* [Work request]:
All that is wanted is the span of lines from the one with "(∀ k a, runtime_of" to the last line of the data, copied exactly.

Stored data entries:
BEGIN
(* ===== verification/Attempts.v ===== *)
(** * Attempts of one request ([internal/proxy/attempt.go], [retry.go], [route_transport.go])

    [executeAttempts] talks to the rest of the gateway: it selects endpoints,
    sends requests, takes retry permits, reports observations. It is a finite
    tree of such calls here, each with a continuation for every answer, and
    [play] runs a tree against an environment that answers from the history of
    the calls so far. The theorems hold for every environment, hence for every
    behaviour of the endpoints and every interleaving with other requests; the
    one thing assumed of it is what the plan promises of [SelectNext]. *)

From S2P Require Import Prelude GoStrings NetAddr Predicate Apportion Wrr HashKey Chash Url Resources X509 Fingerprint Health Budget Plan GoErrors.
#[local] Open Scope string_scope.
#[local] Open Scope Z_scope.
#[local] Open Scope list_scope.

(** ** Requests and responses *)

(** No body (nil or [http.NoBody]), one with [GetBody], or one without. *)
Inductive bodyKind := NoBody | ReplayableBody | StreamingBody.

Record outgoing := mkOutgoing { og_request : request; og_url : URL; og_body : bodyKind }.

(** The status, the header and the body, if any, by its number. *)
Record reply := mkReply { ry_status : Z; ry_header : gmap string (list string); ry_body : option nat }.

(** ** Classification ([retry.go]) *)

Inductive retryReason :=
| retryReasonNone | retryReasonConnectFailure | retryReasonConnectionFailure
| retryReasonResponseHeaderTimeout | retryReasonStatus.

Record attemptDecision := mkDecision { ad_retry : bool; ad_reason : retryReason; ad_observation : Observation }.

Definition classifyAttempt (policy : RetryPolicy) (response : option reply) (err : option goError) : attemptDecision :=
  let on := rp_retryOn policy in
  let passive kind status := mkObservation SourcePassive kind status in
  match err with
  | Some err =>
      if networkTimeout err
      then mkDecision (ro_responseHeaderTimeout on) retryReasonResponseHeaderTimeout (passive OutcomeTimeout 0)
      else if IsTLSFailure err
      then mkDecision (ro_connectionFailure on) retryReasonConnectionFailure (passive OutcomeTransportFailure 0)
      else if bool_decide (errors_As is_op err = Some "dial")
      then mkDecision (ro_connectFailure on) retryReasonConnectFailure (passive OutcomeTransportFailure 0)
      else if errors_Is err EOF || errors_Is err UnexpectedEOF || errors_Is err ECONNRESET || errors_Is err EPIPE
      then mkDecision (ro_connectionFailure on) retryReasonConnectionFailure (passive OutcomeTransportFailure 0)
      else mkDecision false retryReasonNone (passive OutcomeTransportFailure 0)
  | None =>
      match response with
      | None => mkDecision false retryReasonNone (passive OutcomeNeutral 0)
      | Some response =>
          if bool_decide (wrap16 (ry_status response) ∈ ro_statuses on)
          then mkDecision true retryReasonStatus (passive OutcomeSuccess (ry_status response))
          else mkDecision false retryReasonNone (passive OutcomeSuccess (ry_status response))
      end
  end.

Definition attemptOutcome (decision : attemptDecision) (err : option goError) : string :=
  match err with
  | Some _ => if bool_decide (ob_kind (ad_observation decision) = OutcomeTimeout) then "timeout" else "transport_failure"
  | None => if ad_retry decision then "retryable_status" else "success"
  end.

(** ** Calls *)

Inductive attemptError :=
| SelectError (e : selectError)
| CloneError
| RoundTripError (e : goError)
| LoopExhausted.

(** What [executeAttempts] leaves in the request state. *)
Record attemptState := mkAttemptState {
  at_attempts : Z;
  at_selection : option Selection;
  at_outcome : string;
  at_suppressed : string;
}.

Record attemptResult := mkAttemptResult {
  ar_response : option reply;
  ar_selection : option Selection;
  ar_error : option attemptError;
  ar_state : attemptState;
}.

Inductive calls :=
| Return (result : attemptResult)
| DoActivate (k : calls)
| DoCredit (k : calls)
| DoSelect (attempted : AttemptSet) (k : result selectError Selection → calls)
| DoGetBody (k : bool → calls)
| DoRoundTrip (selection : Selection) (request : outgoing) (k : option reply → option goError → calls)
| DoContextErr (k : bool → calls)
| DoAcquire (k : option nat → calls)
| DoRelease (permit : nat) (k : calls)
| DoObserve (selection : Selection) (observation : Observation) (k : calls)
| DoDrain (body : nat) (k : calls)
| DoCloseBody (body : nat) (k : calls).

Definition release (permit : option nat) (k : calls) : calls :=
  match permit with Some permit => DoRelease permit k | None => k end.

(** [drainRetryResponse] reads at most 32 KiB and one byte, and closes. *)
Definition drainRetryResponse (response : option reply) (k : calls) : calls :=
  match response ≫= ry_body with Some body => DoDrain body k | None => k end.

Definition closeBody (body : option nat) (k : calls) : calls :=
  match body with Some body => DoCloseBody body k | None => k end.

(** An [attemptClassifier]: its decision, and the response body it closes. *)
Record classifier := mkClassifier {
  cl_decide : RetryPolicy → option reply → option goError → attemptDecision;
  cl_closes : RetryPolicy → option reply → option goError → option nat;
}.

Definition plainClassifier : classifier := mkClassifier classifyAttempt (fun _ _ _ => None).

Section Attempts.
Context `{Unicode}.
Context (classifier : classifier).
#[local] Abbreviation classify := (cl_decide classifier).
Context (policy : RetryPolicy) (r : outgoing).

(** The request of one attempt; [None] when the body cannot be replayed. *)
Definition cloneAttemptRequest (selection : Selection) (attempt : Z) (k : option outgoing → calls) : calls :=
  let target := er_target (sel_endpoint selection) in
  let u := og_url r in
  let url := mkURL (u_scheme target) (u_opaque u) (u_user u) (u_host target) (u_path u) (u_rawPath u) (u_rawQuery u) (u_fragment u) in
  let cloned := mkOutgoing (og_request r) url (og_body r) in
  if (1 <? attempt) && negb (match og_body r with NoBody => true | _ => false end) then
    match og_body r with
    | ReplayableBody => DoGetBody (fun ok => k (if ok then Some cloned else None))
    | _ => k None
    end
  else k (Some cloned).

Definition retryEligible (k : bool → calls) : calls :=
  if rp_maxAttempts policy <=? 1 then k false
  else DoContextErr (fun expired =>
    if expired then k false
    else if negb (bool_decide (to_upper (req_method (og_request r)) ∈ rp_methods policy)) then k false
    else k (match og_body r with StreamingBody => false | _ => true end)).

Definition maxAttempts : Z :=
  let n := rp_maxAttempts policy in let n := if n <? 1 then 1 else n in if 5 <? n then 5 else n.

Definition suppress (st : attemptState) (reason : string) : attemptState :=
  mkAttemptState (at_attempts st) (at_selection st) (at_outcome st) reason.

(** Why an attempt worth retrying is the last. *)
Definition noteSuppression (eligible : bool) (attempt : Z) (decision : attemptDecision) (st : attemptState) : attemptState :=
  if negb eligible && ad_retry decision then suppress st "request_not_replayable"
  else if (attempt =? maxAttempts) && ad_retry decision then suppress st "attempt_limit"
  else st.

(** What the loop returns after the round trip of an attempt. *)
Definition finished (selection : Selection) (response : option reply) (err : option goError) (st : attemptState) : calls :=
  Return (mkAttemptResult response (Some selection) (RoundTripError <$> err) st).
Definition acquireTransport (profile : transportProfile) (x : prepareTx) : nat * prepareTx :=
  let key := makeTransportKey profile in
  let '(mkTables es ts ss hs bs) := x_tables x in
  let st := x_store x in
  let '(address, st, stats) :=
    match ts !! key with
    | None =>
        (s_next st,
         mkStore (S (s_next st)) (<[s_next st := newTransportRuntime profile]> (s_transports st))
           (s_sequences st) (s_trackers st) (s_registrations st) (s_budgets st),
         bumpDelta "create" key (bump CreatedTransports 1 (x_stats x)))
    | Some e => (e_runtime e, st, bumpDelta "reuse" key (bump ReusedTransports 1 (x_stats x)))
    end in
  let o := x_owned x in
  (address,
   mkTx (mkTables es (table_acquire ts key address) ss hs bs) st (x_generation x)
     (mkRefs (o_endpointIDs o) (o_transportKeys o ++ [key]) (o_selectionKeys o) (o_healthKeys o)
        (o_budgetKeys o)) stats).

Definition acquireSelection (key : selectionKey) (x : prepareTx) : nat * prepareTx :=
  let '(mkTables es ts ss hs bs) := x_tables x in
  let st := x_store x in
  let '(address, st, stats) :=
    match ss !! key with
    | None =>
        (s_next st,
         mkStore (S (s_next st)) (s_transports st) (<[s_next st := 0]> (s_sequences st))
           (s_trackers st) (s_registrations st) (s_budgets st),
         bump CreatedSelections 1 (x_stats x))
    | Some e => (e_runtime e, st, bump ReusedSelections 1 (x_stats x))
    end in
  let o := x_owned x in
  (address,
   mkTx (mkTables es ts (table_acquire ss key address) hs bs) st (x_generation x)
     (mkRefs (o_endpointIDs o) (o_transportKeys o) (o_selectionKeys o ++ [key]) (o_healthKeys o)
        (o_budgetKeys o)) stats).
Lemma Prepare_transaction_witness : registry_ok demo_registry ∧ ∃ r' ns res,
  @Prepare (fun _ => 0) (fun s => s) ascii_only_unicode demo_registry [demo_upstream] [] [] =
    Some (r', ns, res) ∧ same_gauges demo_registry r'.
Proof.
  assert (Hok : registry_ok demo_registry) by apply empty_registry_ok. split; [exact Hok|].
  destruct (@Prepare_transaction (fun _ => 0) (fun s => s) ascii_only_unicode demo_registry
              [demo_upstream] [] [] Hok) as (r' & ns & res & Hp & Hg & _).
  exact (ex_intro _ r' (ex_intro _ ns (ex_intro _ res (conj Hp Hg)))).
Defined.
Lemma Prepare_good w us cs tbs : world_ok w → w_reaper w = None → good (exec_Prepare xxh64 sha256 w us cs tbs).
Proof.
  intros Hw Hq. pose proof Hw as [Hres Hsets Hpass Hl Hc (U1 & U2 & U3)]. unfold exec_Prepare.
  destruct (Prepare_spec xxh64 sha256 (w_registry w) us cs tbs (rs_registry _ Hres))
    as (r & ns & res & -> & Hg & Hr & Hcase). simpl.
  destruct res as [c|e].
  2: { destruct Hcase as [Ht Hst]. simpl. apply (registry_step w); try done; [apply Hst|eauto]. }
  destruct Hcase as [Hpend Hext Hst Htr (us' & _ & _ & Hplans) _]. destruct Hg as (_ & _ & _ & Ga & Gl & Gr).
  simpl. split; simpl; try done.
  - apply (resources_step w); try done; simpl.
    + eapply accounted_extend; [apply Hres|done|]. intros f. unfold owned_sum. simpl.
      rewrite map_sum_insert_new by (apply U1; lia). lia.
    + by eapply tables_keep_extend.
    + intros plans o [j d Hj Hjd|j t h Hj Hf]; [|left; by eapply owner_set].
      simpl in Hj. apply lookup_insert_Some in Hj as [[<- <-]|[_ Hj]]; [right|left; by eapply owner_candidate].
      intros id p Hp. by apply Hplans in Hp as [? _].
    + auto.
    + intros tl a Hin Ha. apply (pending_close_mono (r_tables (w_registry w)) (r_store (w_registry w)));
        [apply Hst|done|by eapply (rs_tails _ Hres)].
  - by rewrite Ga, Gr.
  - by rewrite Hq.
  - congruence.
  - intros j d [[<- <-]|[_ Hj]]%lookup_insert_Some; [congruence|by eapply Hc].
  - split_and!; [by apply unused_next|eapply unused_mono; [done|lia]..].
Qed.

(** ** Tunnel leases *)

Lemma set_transports_wf t ts st : runtimes_wf t st →
  (∀ k a, runtime_of ts k = Some a → runtime_of (t_transports t) k = Some a) →
  runtimes_wf (set_transports t ts) st.
Proof. intros [Wt Wh Wd] Hsub. split; simpl; [|done|done]. intros k a Ha. by apply Wt, Hsub. Qed.

Lemma set_transports_ok t ts : tables_ok t → table_ok ts → tables_ok (set_transports t ts).
Proof. intros [] Hts. by split. Qed.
END
* [Answer section]:
  (∀ k a, runtime_of ts k = Some a → runtime_of (t_transports t) k = Some a) →
  runtimes_wf (set_transports t ts) st.
Proof. intros [Wt Wh Wd] Hsub. split; simpl; [|done|done]. intros k a Ha. by apply Wt, Hsub. Qed.

Lemma set_transports_ok t ts : tables_ok t → table_ok ts → tables_ok (set_transports t ts).
Proof. intros [] Hts. by split. Qed.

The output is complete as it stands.